The Turkish Science Minister has become the latest public figure to make outrageous claims over Islam's hand in science and technology, the Hurriyet Daily News reported Friday - this time, claiming that Muslims discovered that the world is round.
"Some 700-800 years before Galileo, 71 Muslim scientists led by al-Khwarizmi convened by the order of the Caliph Al-Ma'mun and revealed that the Earth is a sphere," Minister Fikri Işık stated on Thursday.
Işık further claimed that a copy of the original document proving Islam's role in astronomy is currently in the Museum of Islamic Science and Technology in Istanbul.
The Earth was widely regarded as flat until the 3rd century BCE, when the Hellenists proposed that the Earth was a sphere based on astronomical calculations. Plato was among the early supporters of the concept of a spherical Earth, writing in Phaedo that "my conviction is that the earth is a round body in the centre of the heavens, and therefore has no need of air or of any similar force to be a support."
Işık's statement does have a kernel of merit to it: indeed, around 830 AD, Caliph Al-Ma'mun did commission a group of Muslim scientists to calculate the Earth's circumference, using measurements of the distance from Tadmur (Palmyra) to Raqqah, the current capital of ISIS in Syria. The commission did, in fact, reach measurements close to modern values.
Işık's fundamental error, however, is in who Galileo Galilei was; instead of pioneering Western acceptance of the Earth as a sphere, he supported heliocentrism, the theory that the Earth revolves around the Sun. He was subsequently persecuted by the Roman Catholic Church in the seventeenth century for holding these views.

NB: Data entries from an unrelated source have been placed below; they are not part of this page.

Lemma author_Add_duplicate_email_409_witness :
  (validate_author_base ann = [] /\ authors st_ann !! 1 = Some ann_row /\
   Base.Email ann = ar_email ann_row /\ pg_date_opt (Base.BirthDate ann) = Ok (Some (mk_date 1970 5 17))) /\
  author_Add st_ann (Decoded ann) =
    (mk_db (authors st_ann) (books st_ann) (authors_seq st_ann + 1) (books_seq st_ann),
     mk_resp 409 (BMsg "email already registered")).
Proof.
  assert (Hs : validate_author_base ann = [] /\ authors st_ann !! 1 = Some ann_row /\
   Base.Email ann = ar_email ann_row /\ pg_date_opt (Base.BirthDate ann) = Ok (Some (mk_date 1970 5 17)))
    by (repeat split; concrete).
  split; [exact Hs|]. destruct Hs as (H1 & H2 & H3 & H4).
  exact (author_Add_duplicate_email_409 st_ann ann 1 ann_row _ H1 H2 H3 H4).
Defined.

Lemma book_Add_unknown_author_422_witness :
  (validate_book_base dune7 = [] /\ pg_date_in (BBase.PubDate dune7) = Ok (mk_date 1965 8 1) /\
   pg_int8_in (AuthorID dune7) = Ok 7 /\ authors st_ann !! 7 = None) /\
  book_Add st_ann (Decoded dune7) =
    (mk_db (authors st_ann) (books st_ann) (authors_seq st_ann) (books_seq st_ann + 1),
     mk_resp 422 (BMsg "unknown author")).
Proof.
  assert (Hs : validate_book_base dune7 = [] /\ pg_date_in (BBase.PubDate dune7) = Ok (mk_date 1965 8 1) /\
   pg_int8_in (AuthorID dune7) = Ok 7 /\ authors st_ann !! 7 = None) by (repeat split; concrete).
  split; [exact Hs|]. destruct Hs as (H1 & H2 & H3 & H4).
  exact (book_Add_unknown_author_422 st_ann dune7 _ _ H1 H2 H3 H4).
Defined.

Lemma Get_Delete_missing_404_witness :
  validate_uri (gs "9") = [] /\
  ((authors st_dune !! uri_id (gs "9") = None ->
    author_Get st_dune (gs "9") = (st_dune, mk_resp 404 (BMsg "author not found")) /\
    author_Delete st_dune (gs "9") = (st_dune, mk_resp 404 (BMsg "author not found"))) /\
   (books st_dune !! uri_id (gs "9") = None ->
    book_Get st_dune (gs "9") = (st_dune, mk_resp 404 (BMsg "book not found")) /\
    book_Delete st_dune (gs "9") = (st_dune, mk_resp 404 (BMsg "book not found")))).
Proof.
  assert (Hv : validate_uri (gs "9") = []) by concrete.
  split; [exact Hv|]. exact (Get_Delete_missing_404 st_dune (gs "9") Hv).
Defined.
(** * Peer: status tracking and stuck detection of a remote node

    A shallow embedding of [src/Peer.ts].  A [Peer] wraps the WebSocket and
    HTTP clients of one remote node, polls its status every two seconds,
    merges each status into a running snapshot and raises [NodeStuck] when
    the node's height has not advanced for more than twenty seconds.

    The class is embedded as a record of its fields.  Status objects live in
    a store and are passed and held by reference, as in the source, where
    the first status received is kept and later ones are merged into it in
    place.  Each method is an [Action]: a function from the world before the
    call (the store and the peer) to the world after it, paired with the list
    of outward effects of the call in program order (events emitted, calls on
    the two clients, console output, timer operations).  [Date.now()] is an
    input of the call that reads it. *)

From Stdlib Require Import ZArith Lia.
From stdpp Require Import base option list strings gmap pretty.

Local Open Scope Z_scope.

(** ** JavaScript values and objects *)

(** The values a field of a status or peer descriptor holds. *)
Inductive value :=
| VNum (n : Z)
| VStr (s : string)
| VBool (b : bool).

#[global] Instance value_eq_dec : EqDecision value.
Proof. solve_decision. Defined.

(** Modelled from the spec: [NodeStatus] is declared in [WsApi.ts], which is
    not among the sources.  A status report carries the chain height, a
    number, and further fields (version, operating system, the node
    identifier [nonce], anything else the remote reports), each of which may
    be present or not.  [fields] holds the own properties other than
    [height].  Heights are block counts and times are milliseconds: both
    are integers here. *)
Record NodeStatus := mkNodeStatus {
  height : Z;
  fields : gmap string value;
}.

#[global] Instance NodeStatus_eq_dec : EqDecision NodeStatus.
Proof. solve_decision. Defined.

#[global] Instance NodeStatus_inhabited : Inhabited NodeStatus :=
  populate (mkNodeStatus 0 ∅).

(** The own properties of a status object, [height] included. *)
Definition props (s : NodeStatus) : gmap string value :=
  <["height" := VNum (height s)]> (fields s).

(** [o.k] for a status object: [None] is JavaScript's [undefined]. *)
Definition get (s : NodeStatus) (k : string) : option value := props s !! k.

(** What [Object.assign(target, source)] leaves in [target]: every own
    property of [source], and the properties of [target] that [source]
    lacks. *)
Definition assigned (target source : NodeStatus) : NodeStatus :=
  {| height := height source;
     fields := fields source ∪ fields target |}.

(** Modelled from the spec: [PeerInfo] is declared in [WsApi.ts]; a peer
    descriptor is an object of plain fields.  Peer lists are never written
    to after they are received and are kept by value. *)
Definition PeerInfo : Type := gmap string value.

(** A reference to a status object. *)
Definition ref : Type := positive.

(** ** Enumerations and option records *)

Inductive PeerEvent :=
| StatusUpdated
| PeersUpdated
| NodeStuck.

#[global] Instance PeerEvent_eq_dec : EqDecision PeerEvent.
Proof. solve_decision. Defined.

Inductive PeerState :=
| Online
| Offline.

#[global] Instance PeerState_eq_dec : EqDecision PeerState.
Proof. solve_decision. Defined.

Module PeerOptions.
Record t := mk {
  ip : string;
  wsPort : Z;
  httpPort : Z;
  nethash : string;
  nonce : option string;
}.
End PeerOptions.

Module OwnNodeOptions.
Record t := mk {
  httpPort : Z;
  wsPort : Z;
  nonce : string;
  os : string;
  version : string;
}.
End OwnNodeOptions.

(** ** The object and the world around it *)

(** The handle [setInterval] returns, with the state the runtime keeps for
    it: its period and whether it still fires. *)
Record Timeout := mkTimeout {
  delay : Z;
  active : bool;
}.

Record Peer := mkPeer {
  options : PeerOptions.t;
  peers : list PeerInfo;
  _lastHeightUpdate : Z;
  _stuck : bool;
  statusUpdateInterval : Timeout;
  _state : PeerState;
  _status : option ref;
  _httpActive : bool;
  _wsServerConnected : bool;
}.

(** The status objects that exist, by reference, and the peer. *)
Record World := mkWorld {
  objects : gmap ref NodeStatus;
  peer : Peer;
}.

(** The object a reference designates.  Every reference the program holds
    designates one; a reference outside the store reads as an empty status
    at height 0. *)
Definition deref (w : World) (r : ref) : NodeStatus := objects w !!! r.

(** ** Effects *)

Inductive Payload :=
| PStatus (status : ref)
| PPeers (peers : list PeerInfo).

(** What a settled promise of the WebSocket or HTTP client delivers. *)
Inductive Settled (A : Type) :=
| Resolved (a : A)
| Rejected (err : string).
Arguments Resolved {A} a.
Arguments Rejected {A} err.

(** The outward effects of the methods.  [NewWsApi] and [NewHttpApi] are the
    two client constructions, [Ws...] and [Http...] the requests issued on
    the clients, [Emit] is [this.emit(event, payload)]. *)
Inductive Effect :=
| NewWsApi (ip : string) (wsPort httpPort : Z)
    (ownNode : OwnNodeOptions.t) (nethash : string) (ownHeight : Z)
| NewHttpApi (ip : string) (httpPort : Z)
| HttpGetNodeStatus
| WsConnect
| WsGetStatus
| WsGetPeers
| WsGetBlocks
| WsDestroy
| SetInterval (ms : Z)
| ClearInterval
| Emit (event : PeerEvent) (payload : option Payload)
| ConsoleWarn (msg : string)
| ConsoleError (msg : string).

(** A method body: the world after the call and the effects of the call. *)
Definition Action : Type := World → World * list Effect.

Definition skip : Action := λ w, (w, []).

Definition seq (a b : Action) : Action := λ w,
  let '(w1, out1) := a w in
  let '(w2, out2) := b w1 in
  (w2, out1 ++ out2).

Infix ">>" := seq (at level 61, left associativity).

Definition effect (e : Effect) : Action := λ w, (w, [e]).

Definition emit (event : PeerEvent) (payload : option Payload) : Action :=
  effect (Emit event payload).

(** A write to the peer's own fields. *)
Definition update (f : Peer → Peer) : Action := λ w,
  (mkWorld (objects w) (f (peer w)), []).

(** Field assignments [this.f = v]. *)
Definition set_peers (v : list PeerInfo) : Action := update (λ this,
  mkPeer (options this) v (_lastHeightUpdate this) (_stuck this)
    (statusUpdateInterval this) (_state this) (_status this)
    (_httpActive this) (_wsServerConnected this)).

Definition set_lastHeightUpdate (v : Z) : Action := update (λ this,
  mkPeer (options this) (peers this) v (_stuck this)
    (statusUpdateInterval this) (_state this) (_status this)
    (_httpActive this) (_wsServerConnected this)).

Definition set_stuck (v : bool) : Action := update (λ this,
  mkPeer (options this) (peers this) (_lastHeightUpdate this) v
    (statusUpdateInterval this) (_state this) (_status this)
    (_httpActive this) (_wsServerConnected this)).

Moreover, the Caliph's commission was not the first group of astronomers to produce measurements for the Earth's circumference close to modern values. The classical Indian astronomer Aryabhatta (476-550 CE) stated that the circumference of the Earth is 39,968 km (24,835 mi) - close to the current equatorial value of 40,075 km (24,901 mi) - in his magnum opus, the Arabhatiya.
Mere decades later, early Christian authorities, including Bishop Isidore of Seville (560–636), and later, the monk Bede (c. 672–735) would write that the Earth was spherical.
This is not the first time a Turkish official has made wild claims about Muslims. Earlier this month, Turkish Prime Minister Reccep Tayyip Erdogan claimed that Muslims discovered America.